§ **TASK INSTRUCTIONS**
Repeat every line that appears below, with nothing altered.

--- INFORMATION SUPPLIED Enclosed Below ---

Lemma timeInterval_shift_witness :
  ulong 100 /\ ulong 7 /\ ulong (100 + -5) /\ ulong (7 + -5) /\
  timeInterval (100 + -5) (7 + -5) = timeInterval 100 7.
Proof.
  assert (Hf : ulong 100) by ulong_lit.
  assert (Ht : ulong 7) by ulong_lit.
  assert (Hfk : ulong (100 + -5)) by ulong_lit.
  assert (Htk : ulong (7 + -5)) by ulong_lit.
  repeat (split; [assumption |]).
  exact (timeInterval_shift 100 7 (-5) Hf Ht Hfk Htk).
Defined.

(** X8. For a fixed [from], the result never decreases as the true
    elapsed time grows: if [to1] is no further from [from] around the
    counter than [to2] (in modular distance), the interval to [to1] is at
    most the interval to [to2]. *)
Theorem timeInterval_monotone_in_elapsed (from to1 to2 : Z) :
  ulong from -> ulong to1 -> ulong to2 ->
  timeInterval_modular from to1 <= timeInterval_modular from to2 ->
  exists r1 r2,
    timeInterval from to1 = Some r1 /\
    timeInterval from to2 = Some r2 /\
    r1 <= r2.
Proof.
  intros Hf H1 H2 Hm.
  destruct (timeInterval_modular_cases from to1 Hf H1) as [[? E1] | [? E1]];
    destruct (timeInterval_modular_cases from to2 Hf H2) as [[? E2] | [? E2]];
    rewrite E1, E2 in Hm; clear E1 E2;
    interval_cases from to1 Hf H1; interval_cases from to2 Hf H2;
    try lia;
    eexists; eexists; (split; [reflexivity |]); (split; [reflexivity |]);
    ulong_bounds; lia.
Qed.

Lemma timeInterval_monotone_in_elapsed_witness :
  ulong 10 /\ ulong 4294967295 /\ ulong 3 /\
  timeInterval_modular 10 4294967295 <= timeInterval_modular 10 3 /\
  exists r1 r2,
    timeInterval 10 4294967295 = Some r1 /\
    timeInterval 10 3 = Some r2 /\
    r1 <= r2.
Proof.
  assert (Hf : ulong 10) by ulong_lit.
  assert (H1 : ulong 4294967295) by ulong_lit.
  assert (H2 : ulong 3) by ulong_lit.
  assert (Hm : timeInterval_modular 10 4294967295 <= timeInterval_modular 10 3)
    by (vm_compute; discriminate).
  repeat (split; [assumption |]).
  exact (timeInterval_monotone_in_elapsed 10 4294967295 3 Hf H1 H2 Hm).
Defined.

--- End of Enclosed INFORMATION SUPPLIED ---

§ **EXERCISE RESULT**
Lemma timeInterval_shift_witness :
  ulong 100 /\ ulong 7 /\ ulong (100 + -5) /\ ulong (7 + -5) /\
  timeInterval (100 + -5) (7 + -5) = timeInterval 100 7.
Proof.
  assert (Hf : ulong 100) by ulong_lit.
  assert (Ht : ulong 7) by ulong_lit.
  assert (Hfk : ulong (100 + -5)) by ulong_lit.
  assert (Htk : ulong (7 + -5)) by ulong_lit.
  repeat (split; [assumption |]).
  exact (timeInterval_shift 100 7 (-5) Hf Ht Hfk Htk).
Defined.

(** X8. For a fixed [from], the result never decreases as the true
    elapsed time grows: if [to1] is no further from [from] around the
    counter than [to2] (in modular distance), the interval to [to1] is at
    most the interval to [to2]. *)
Theorem timeInterval_monotone_in_elapsed (from to1 to2 : Z) :
  ulong from -> ulong to1 -> ulong to2 ->
  timeInterval_modular from to1 <= timeInterval_modular from to2 ->
  exists r1 r2,
    timeInterval from to1 = Some r1 /\
    timeInterval from to2 = Some r2 /\
    r1 <= r2.
Proof.
  intros Hf H1 H2 Hm.
  destruct (timeInterval_modular_cases from to1 Hf H1) as [[? E1] | [? E1]];
    destruct (timeInterval_modular_cases from to2 Hf H2) as [[? E2] | [? E2]];
    rewrite E1, E2 in Hm; clear E1 E2;
    interval_cases from to1 Hf H1; interval_cases from to2 Hf H2;
    try lia;
    eexists; eexists; (split; [reflexivity |]); (split; [reflexivity |]);
    ulong_bounds; lia.
Qed.

Lemma timeInterval_monotone_in_elapsed_witness :
  ulong 10 /\ ulong 4294967295 /\ ulong 3 /\
  timeInterval_modular 10 4294967295 <= timeInterval_modular 10 3 /\
  exists r1 r2,
    timeInterval 10 4294967295 = Some r1 /\
    timeInterval 10 3 = Some r2 /\
    r1 <= r2.
Proof.
  assert (Hf : ulong 10) by ulong_lit.
  assert (H1 : ulong 4294967295) by ulong_lit.
  assert (H2 : ulong 3) by ulong_lit.
  assert (Hm : timeInterval_modular 10 4294967295 <= timeInterval_modular 10 3)
    by (vm_compute; discriminate).
  repeat (split; [assumption |]).
  exact (timeInterval_monotone_in_elapsed 10 4294967295 3 Hf H1 H2 Hm).
Defined.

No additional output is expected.